Jump to content

How do I open another site's page and strip text from it for my page?


babysitter

Recommended Posts

I want to go to another site, get a specific page, collect the html and read specific parts of it and then display those bits in my page.

 

I have used the following in a website to collect the lat and long from one site to use in Google maps as in the UK we cannot use Geocode because the postcode/zipcode data is copyrighted.

 

I am afraid I can't wok out exactly what it is doing to get the lat and long.  My reverse engineering skills are letting me down.

 

Can anyone help please?

 

<?

if (isset($HTTP_GET_VARS['s'])){

 

$html = "";

 

$URL =file("http://www.schoolswebdirectory.co.uk/schoolinfo2.php?ref=29571".str_replace(" ","",$HTTP_GET_VARS['s'])."&advanced=&client=public&addr2=&quicksearch=".$HTTP_GET_VARS['s']."&addr3=&addr1=");

 

foreach ($URL as $url){

$html = $html.$url;

}

$html=strip_tags($html);

$page = explode("(",$html);

$lat = explode(")",$page[2]);

$longg = explode(")",$page[3]);

 

echo $lat;

echo $longg;

 

}

?>

I want to go to another site, get a specific page, collect the html and read specific parts of it and then display those bits in my page.

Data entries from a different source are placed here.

(** C15: The structs of the integers stay well formed: after any program of the session, the
    struct of every variable has an allocation that holds its size, both in the range of
    [int], its limbs are 64-bit words in memory that is allocated, and the highest one is
    not 0; no two variables share a block, and none has a block of the memory from before. *)
Theorem mpz_session_well_formed m next vars rs cs σ :
  mem_ok m → NoDup rs → (∀ r, r ∈ rs → (r < next)%positive) → denotes cs (zeros rs) = Some σ →
  ∃ s1, (_ ← init_all rs; execs cs) (mk_zstate m next vars) = Ok (tt, s1) ∧
    ∀ i, is_Some (σ !! i) → ∃ z, z_vars s1 !! i = Some z ∧ struct_ok (z_mem s1) z ∧
      (0 < mp_alloc z → (∀ o, cell m ((mp_d z).1, o) = None) ∧
         ∀ j z', is_Some (σ !! j) → z_vars s1 !! j = Some z' → 0 < mp_alloc z' → (mp_d z').1 = (mp_d z).1 → j = i).
Proof.
  intros Hm Hnd Hr Hd. destruct (session_runs m next vars rs cs σ) as (s1 & E1 & Hok); try done. exists s1. split; [done|]. intros i [v Hi].
  apply vals_lookup in Hi. destruct (zok_rep _ _ _ Hok _ _ Hi) as (z & Hz & Ha & H0 & Hs & l & (Hw & Hn & Hh & Hl) & _ & Hle).
  assert (∀ j, is_Some (σ !! j) → is_Some (vals σ !! j)) as Hv by (intros j [w Hj]; apply vals_lookup in Hj; by rewrite Hj).
  exists z. split; [done|]. split.
  - split; [lia|]. split_and!; try done. exists l. split_and!; try done.
  - intros Hpos. split; [intros o; eapply (zok_private _ _ _ Hok i); [by rewrite Hi|by exists z]|]. intros j z' Hj%Hv Hz' Hpos' Hb.
    eapply (zok_sep _ _ _ Hok j i (mp_d z).1); [done|by rewrite Hi|by exists z'|by exists z].
Qed.
(** 3 is greater than the double below 3. *)
Lemma mpz_cmp_d_exact_witness : ∃ s, mpz_cmp_d 1 (S754_finite false 6755399441055743 (-51)) s = Ok (1, s).
Proof.
  destruct (demo_state 3 7) as [s Hs]; [done|done|]. exists s.
  rewrite (mpz_cmp_d_exact mem0 s (demo_store 3 7) 1 3 (S754_finite false 6755399441055743 (-51)) Hs eq_refl eq_refl); [|done]. do 2 f_equal.
Defined.
(** C6: when every write to the Firestore mirror fails with [e],
    [createUser] and [updateUser] return exactly what the relational store
    returned: a success stays the same success, with the mirror error
    logged on the console and nothing else changed, and only a failure of
    the store itself makes the operation fail. *)
Theorem mirror_failure_never_fails_primary env f e d id upd w :
  (forall k, f k = Some e) ->
  UserService.createUser (with_firestore (Some f) env) d w
    = match Prisma.user_create env (UserService.cud_firebaseUid d)
              (UserService.cud_email d) (UserService.cud_name d)
              (match UserService.cud_role d with Some r => r | None => FARMER end) w with
      | (Ok u, w1) => (Ok u, mirror_failure_logged e w1)
      | (Throw x, w1) => (Throw x, w1)
      end /\
  UserService.updateUser (with_firestore (Some f) env) id upd w
    = match Prisma.user_update id upd w with
      | (Ok u, w1) =>
          (Ok u, match Prisma.upd_role upd with
                 | Some _ => mirror_failure_logged e w1
                 | None => w1
                 end)
      | (Throw x, w1) => (Throw x, w1)
      end.
Proof.
  intros Hf. split.
  - unfold UserService.createUser, bind at 1.
    change (Prisma.user_create (with_firestore (Some f) env))
      with (Prisma.user_create env).
    destruct (Prisma.user_create env _ _ _ _ w) as [[u|x] w1]; [|reflexivity].
    unfold bind at 1. rewrite (sync_failure_is_logged env f e _ _ w1 Hf). reflexivity.
  - unfold UserService.updateUser, bind at 1.
    destruct (Prisma.user_update id upd w) as [[u|x] w1]; [|reflexivity].
    unfold bind at 1. destruct (Prisma.upd_role upd) as [r|].
    + rewrite (sync_failure_is_logged env f e _ _ w1 Hf). reflexivity.
    + reflexivity.
Qed.

Lemma mirror_failure_never_fails_primary_witness :
  let down := FirebaseError "14 UNAVAILABLE: No connection established" in
  let env := with_firestore (Some (fun _ => Some down)) env0 in
  let promoted := mkUser "u1" "uid123" "a@example.com" None OFFICER None true 1690000000000 in
  UserService.updateUser env "u1" (Prisma.mkUpdateUserData None (Some OFFICER) None None) world1
    = (Ok promoted, mirror_failure_logged down (set_users [promoted; admin0] world1)).
Proof.
  intros down env promoted.
  exact (proj2 (mirror_failure_never_fails_primary env0 (fun _ => Some down) down
                  (UserService.mkCreateUserData "uid9" "z@example.com" None None)
                  "u1" (Prisma.mkUpdateUserData None (Some OFFICER) None None) world1
                  (fun _ => eq_refl))).
Defined.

I had a simmlar problem which was solved in the "Regex within PHP" area. This may help you: http://www.phpfreaks.com/forums/index.php/topic,120594.0.html

It is breaking up the page by the "(" and ")" characters.  It knows that there are a fixed number of "(" before the latitude and longitude turn up.  It's a very un-sophisticated method :)

 

Try printing out out each variable used during the processing to get a better understanding of what's going on.

 

Particularly print out $page (use var_dump($page))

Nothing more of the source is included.